Maybe not. If the owner did not disclose the tenancy, the insurance company probably will not pay on the house. If the occupant had homeowner’s insurance, not a tenant’s policy, his underwriter also might refuse to pay for the lost personal property. There may be two aggrieved lenders, and both might call their notes due, even though the house is now destroyed.
But the worst is yet to come. Everyone involved gets to spend years in court fighting over who owes what to whom. The owner will be out the value of the house. The occupant will have lost all of his portable wealth, including the memories attached to those things. Everyone will emerge from this lengthy process bruised, begrudging and much, much poorer.

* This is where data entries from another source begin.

Definition Statistics_zero : Statistics := mkStatistics 0 0 0.

Definition inc_error (s : Statistics) : Statistics :=
  mkStatistics (delivered_packets s) (inc64 (delivery_errors s)) (bytes_delivered s).
Definition inc_delivered (n : Z) (s : Statistics) : Statistics :=
  mkStatistics (inc64 (delivered_packets s)) (delivery_errors s) (bytes_delivered s +[64] n).

Definition packet_payload_len (p : OrderedPacket) : Z := payload_len (header (packet p)).

(** ** [CallbackDelivery] *)

(** [calls] are the packets the callback was given. *)
Record CallbackDelivery := mkCallbackDelivery { callback_set : bool; calls : list OrderedPacket; cb_stats : Statistics }.

Definition callback_deliver (p : OrderedPacket) (d : CallbackDelivery) : bool * CallbackDelivery :=
  let '(mkCallbackDelivery set cs st) := d in
  if negb set then (false, mkCallbackDelivery set cs (inc_error st))
  else (true, mkCallbackDelivery set (cs ++ [p]) (inc_delivered (packet_payload_len p) st)).

(** ** [SharedMemoryDelivery] *)

Definition kMagic : Z := 0x53484D31.
Definition kVersion : Z := 1.
Definition kRecordMarker : Z := 0x52454344.
Definition kWrapMarker : Z := 0x57524150.

(** [RecordHeader]: marker, payload size, sequence number, zero-fill flag, reserved. *)
Definition RecordHeader_layout : layout := [4; 4; 4; 1; 3]%nat.
Definition sizeof_RecordHeader : Z := 16.

(** The ring and the two positions of the header. *)
Record ShmRing := mkShmRing { shm_ring : bytes; shm_head : Z; shm_tail : Z }.

Definition ring_size (r : ShmRing) : Z := Z.of_nat (length (shm_ring r)).

Definition used_space (head tail ring_size : Z) : Z :=
  if tail <=? head then head - tail else ring_size - (tail - head).

Definition free_space (head tail ring_size : Z) : Z := ring_size - used_space head tail ring_size - 1.

(** [memcpy] into a buffer; writing beyond its end would make it longer. *)
Definition splice (offset : nat) (src buf : bytes) : bytes :=
  take offset buf ++ src ++ drop (offset + length src) buf.

Definition write_ring (offset : Z) (src : bytes) (ring : bytes) : bytes :=
  let size := Z.of_nat (length ring) in
  if offset + Z.of_nat (length src) <=? size then splice (Z.to_nat offset) src ring
  else
    let first := Z.to_nat (size - offset) in
    splice 0 (drop first src) (splice (Z.to_nat offset) (take first src) ring).

Definition read_ring (offset : Z) (n : nat) (ring : bytes) : bytes :=
  let size := Z.of_nat (length ring) in
  if offset + Z.of_nat n <=? size then take n (drop (Z.to_nat offset) ring)
  else
    let first := Z.to_nat (size - offset) in
    take first (drop (Z.to_nat offset) ring) ++ take (n - first) ring.

Definition drop_oldest_unlocked (r : ShmRing) : bool * ShmRing :=
  let '(mkShmRing ring head tail) := r in
  if head =? tail then (false, r)
  else
    let rec := decode_fields RecordHeader_layout (read_ring tail 16 ring) in
    if nth 0 rec 0 =? kWrapMarker then (true, mkShmRing ring head 0)
    else if negb (nth 0 rec 0 =? kRecordMarker) then (false, mkShmRing ring head head)
    else (true, mkShmRing ring head ((tail + (sizeof_RecordHeader + nth 1 rec 0)) `mod` Z.of_nat (length ring))).

(** The loop that makes room, at most [fuel] iterations of it: [None] while it is
    still running.  It may run forever; [deliver_step] below is the loop without a bound. *)
Fixpoint make_room (fuel : nat) (required : Z) (r : ShmRing) : option (bool * ShmRing) :=
  if required <=? free_space (shm_head r) (shm_tail r) (ring_size r) then Some (true, r)
  else
    match fuel with
    | O => None
    | S fuel =>
      let '(ok, r) := drop_oldest_unlocked r in
      if (ok : bool) then make_room fuel required r else Some (false, r)
    end.

Definition record_header (marker size seq zero : Z) : bytes :=
  encode_fields RecordHeader_layout [marker; size; seq; zero; 0].

(** The wrap marker, when the record does not fit before the end. *)
Definition wrap_if_needed (required : Z) (r : ShmRing) : ShmRing :=
  let '(mkShmRing ring head tail) := r in
  let size := Z.of_nat (length ring) in
  if (size <? head + sizeof_RecordHeader) || (size <? head + required)
  then mkShmRing (write_ring head (record_header kWrapMarker 0 0 0) ring) 0 tail
  else r.

(** Header and payload at the head. *)
Definition put_record (p : OrderedPacket) (r : ShmRing) : ShmRing :=
  let '(mkShmRing ring head tail) := r in
  let size := Z.of_nat (length ring) in
  let n := packet_payload_len p in
  let ring := write_ring head
    (record_header kRecordMarker n (out_sequence_number p) (if is_zero_filled p then 1 else 0)) ring in
  let head := (head + sizeof_RecordHeader) `mod` size in
  match payload (packet p) with
  | Some bs =>
    if 0 <? n then mkShmRing (write_ring head (take (Z.to_nat n) bs) ring) ((head + n) `mod` size) tail
    else mkShmRing ring head tail
  | None => mkShmRing ring head tail
  end.

(** The object: [None] when it is not ready. *)
Record SharedMemoryDelivery := mkSharedMemoryDelivery { shm : option ShmRing; shm_stats : Statistics }.

(** The constructor: [header_size] is the size of the header on the platform, [mapped]
    whether the segment could be opened, sized and mapped; [existing] the ring of a segment that is
    initialised already. *)
Definition SharedMemoryDelivery_init (header_size : Z) (name_ok : bool) (mapped : bool) (shm_size : Z)
    (existing : option ShmRing) : SharedMemoryDelivery :=
  if negb name_ok || (shm_size <=? header_size + sizeof_RecordHeader + 1) || negb mapped
  then mkSharedMemoryDelivery None Statistics_zero
  else
    mkSharedMemoryDelivery
      (Some (default (mkShmRing (replicate (Z.to_nat (shm_size - header_size)) 0) 0 0) existing))
      Statistics_zero.

Definition shm_deliver (fuel : nat) (p : OrderedPacket) (d : SharedMemoryDelivery)
    : option (bool * SharedMemoryDelivery) :=
  let '(mkSharedMemoryDelivery s st) := d in
  match s with
  | None => Some (false, mkSharedMemoryDelivery s (inc_error st))
  | Some r =>
    let required := sizeof_RecordHeader + packet_payload_len p in
    if ring_size r <=? required then Some (false, mkSharedMemoryDelivery s (inc_error st))
    else
      '(ok, r) ← make_room fuel required r;
      if (ok : bool) then
        Some (true, mkSharedMemoryDelivery (Some (put_record p (wrap_if_needed required r)))
                      (inc_delivered (packet_payload_len p) st))
      else Some (false, mkSharedMemoryDelivery (Some r) (inc_error st))
  end.

Fixpoint shm_deliver_all (fuel : nat) (ps : list OrderedPacket) (d : SharedMemoryDelivery)
    : option (list bool * SharedMemoryDelivery) :=
  match ps with
  | [] => Some ([], d)
  | p :: ps =>
    '(ok, d) ← shm_deliver fuel p d;
    '(oks, d) ← shm_deliver_all fuel ps d;
    Some (ok :: oks, d)
  end.

(** ** [UnixSocketDelivery] *)

(** [next_reconnect] in nanoseconds, [None] for the minimal time point. *)
Record UnixSocketDelivery := mkUnix {
  reconnect_interval_ms : Z;
  current_backoff_ms : Z;
  next_reconnect : option Z;
  connected : bool;
  ux_stats : Statistics;
}.

(** What the system does: the results of [socket] and [connect], and the clock when a
    reconnection is scheduled. *)
Record ConnectInput := mkConnectInput { ci_now : Z; ci_path_empty : bool; ci_path_fits : bool; ci_socket : bool; ci_connect : bool; ci_later : Z }.

Definition schedule_reconnect (now : Z) (u : UnixSocketDelivery) : UnixSocketDelivery :=
  let '(mkUnix ri cb _ c st) := u in
  mkUnix ri (Z.min (u32 (cb * 2)) 5000) (Some (now + cb * 1000000)) c st.

Definition connect_with_backoff (i : ConnectInput) (u : UnixSocketDelivery) : bool * UnixSocketDelivery :=
  let '(mkUnix ri cb nr c st) := u in
  if ci_path_empty i then (false, u)
  else if match nr with Some t => ci_now i <? t | None => false end then (false, u)
  else
    let closed := mkUnix ri cb nr false st in
    if negb (ci_socket i) then (false, schedule_reconnect (ci_later i) closed)
    else if negb (ci_path_fits i) then (false, schedule_reconnect (ci_later i) closed)
    else if negb (ci_connect i) then (false, schedule_reconnect (ci_later i) closed)
    else (true, mkUnix ri (Z.max ri 1) None true st).

Definition UnixSocketDelivery_init (i : ConnectInput) (interval : Z) : UnixSocketDelivery :=
  snd (connect_with_backoff i (mkUnix (Z.max interval 1) (Z.max interval 1) None false Statistics_zero)).

Definition wire_of (p : OrderedPacket) : bytes :=
  let n := packet_payload_len p in
  le_store 4 n ++ le_store 4 0 ++
    match payload (packet p) with
    | Some bs => take (Z.to_nat n) bs
    | None => replicate (Z.to_nat n) 0
    end.

(** The result of [send]: everything sent, or [errno]. *)
Inductive SendResult := Sent | SendAgain | SendGone | SendOther.

Definition with_unix_stats (f : Statistics -> Statistics) (u : UnixSocketDelivery) : UnixSocketDelivery :=
  mkUnix (reconnect_interval_ms u) (current_backoff_ms u) (next_reconnect u) (connected u) (f (ux_stats u)).

(** [deliver]: the result, the datagram handed to the socket if there is one, and the new state. *)
Definition unix_deliver (i : ConnectInput) (sent : SendResult) (now : Z) (p : OrderedPacket) (u : UnixSocketDelivery)
    : bool * option bytes * UnixSocketDelivery :=
  let '(ok, u) := if connected u then (true, u) else connect_with_backoff i u in
  if negb ok then (false, None, with_unix_stats inc_error u)
  else
    match sent with
    | Sent => (true, Some (wire_of p), with_unix_stats (inc_delivered (packet_payload_len p)) u)
    | SendAgain | SendOther => (false, None, with_unix_stats inc_error u)
    | SendGone =>
      let closed := mkUnix (reconnect_interval_ms u) (current_backoff_ms u) (next_reconnect u) false (ux_stats u) in
      (false, None, with_unix_stats inc_error (schedule_reconnect now closed))
    end.

Definition unix_flush (u : UnixSocketDelivery) : option bytes * UnixSocketDelivery :=
  if negb (connected u) then (None, u)
  else (Some (le_store 4 0 ++ le_store 4 0xFFFFFFFF),
        mkUnix (reconnect_interval_ms u) (current_backoff_ms u) (next_reconnect u) false (ux_stats u)).

(** ** The ring stays within its memory *)

(** What a caller passes: the payload pointer has the bytes its header announces. *)
Definition packet_ok (p : OrderedPacket) : Prop :=
  is_u16 (packet_payload_len p) /\ is_u32 (out_sequence_number p) /\
  forall bs, payload (packet p) = Some bs -> packet_payload_len p <= Z.of_nat (length bs).

Definition ring_inv (size : Z) (r : ShmRing) : Prop :=
  ring_size r = size /\ 16 < size /\ 0 <= shm_head r < size /\ 0 <= shm_tail r < size.

Lemma length_splice offset src buf :
  (offset + length src <= length buf)%nat -> length (splice offset src buf) = length buf.
Proof. intros. unfold splice. rewrite !length_app, length_take, length_drop. lia. Qed.

Lemma length_write_ring offset src ring :
  0 <= offset <= Z.of_nat (length ring) -> (length src <= length ring)%nat ->
  length (write_ring offset src ring) = length ring.
Proof.
  intros Ho Hs. unfold write_ring. case_tests.
  - apply length_splice. lia.
  - rewrite !length_splice; rewrite ?length_splice, ?length_take, ?length_drop; try lia.
    all: rewrite ?length_take; lia.
Qed.

Lemma drop_oldest_inv size r : ring_inv size r -> ring_inv size (drop_oldest_unlocked r).2.
Proof.
  intros (Hs & H16 & Hh & Ht). destruct r as [ring head tail]. unfold ring_size in Hs. cbn in Hs, Hh, Ht.
  unfold drop_oldest_unlocked. case_tests; cbn [negb snd]; unfold ring_inv, ring_size; cbn [shm_ring shm_head shm_tail];
    (split; [|split; [|split]]); try lia. rewrite <-Hs. apply Z.mod_pos_bound. lia.
Qed.

Lemma wrap_if_needed_inv size required r : ring_inv size r -> ring_inv size (wrap_if_needed required r).
Proof.
  intros (Hs & H16 & Hh & Ht). destruct r as [ring head tail]. unfold ring_size in Hs. cbn in Hs, Hh, Ht.
  unfold wrap_if_needed. destruct (_ || _); unfold ring_inv, ring_size; cbn [shm_ring shm_head shm_tail];
    split_and!; try lia. rewrite length_write_ring; [lia|lia|]. change (length (record_header _ _ _ _)) with 16%nat. lia.
Qed.

Lemma put_record_inv size p r :
  packet_ok p -> sizeof_RecordHeader + packet_payload_len p < size -> ring_inv size r -> ring_inv size (put_record p r).
Proof.
  intros (Hl & Hq & Hb) Hreq (Hs & H16 & Hh & Ht). destruct r as [ring head tail]. unfold ring_size in Hs. cbn in Hs, Hh, Ht.
  unfold put_record. set (hdr := record_header _ _ _ _).
  unfold sizeof_RecordHeader, in_range in *.
  assert (Hlen : length (write_ring head hdr ring) = length ring)
    by (apply length_write_ring; [lia|unfold hdr; change (length (record_header _ _ _ _)) with 16%nat; lia]).
  assert (Hm : forall x, 0 <= x `mod` Z.of_nat (length ring) < size) by (intros x; rewrite <-Hs; apply Z.mod_pos_bound; lia).
  destruct (payload (packet p)) as [bs|]; [case_tests|]; unfold ring_inv, ring_size; cbn [shm_ring shm_head shm_tail];
    (split; [|split; [|split]]); try lia; try apply Hm.
  rewrite length_write_ring; rewrite ?Hlen; try lia.
  - specialize (Hm (head + 16)). lia.
  - rewrite length_take. lia.
Qed.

Greg’s advice to those considering these types of agreements:
Take possession at the close of escrow, just as the purchase contract advises. Whatever convenience you might enjoy from pre- or post-possession, the risks are just too great.
As I’m seeing in this current transaction, many of the "friendly" things that were agreed to in the contract have been cause for debate between buyer’s and seller’s attorneys. Certain items suddenly aren’t conveying with the sale and the closing date and terms of pre-possession agreement have become "cloudy" over time. The contract itself is not well written and in this instance, the buyer wants to do work in the new apartment prior to closing. In my humble opinion, this is a potential recipe for disaster for all parties involved…and for what…to save a few days time in the spirit of being more "efficient?" This could end up being one of the most inefficient decisions that these parties have made…only time will tell.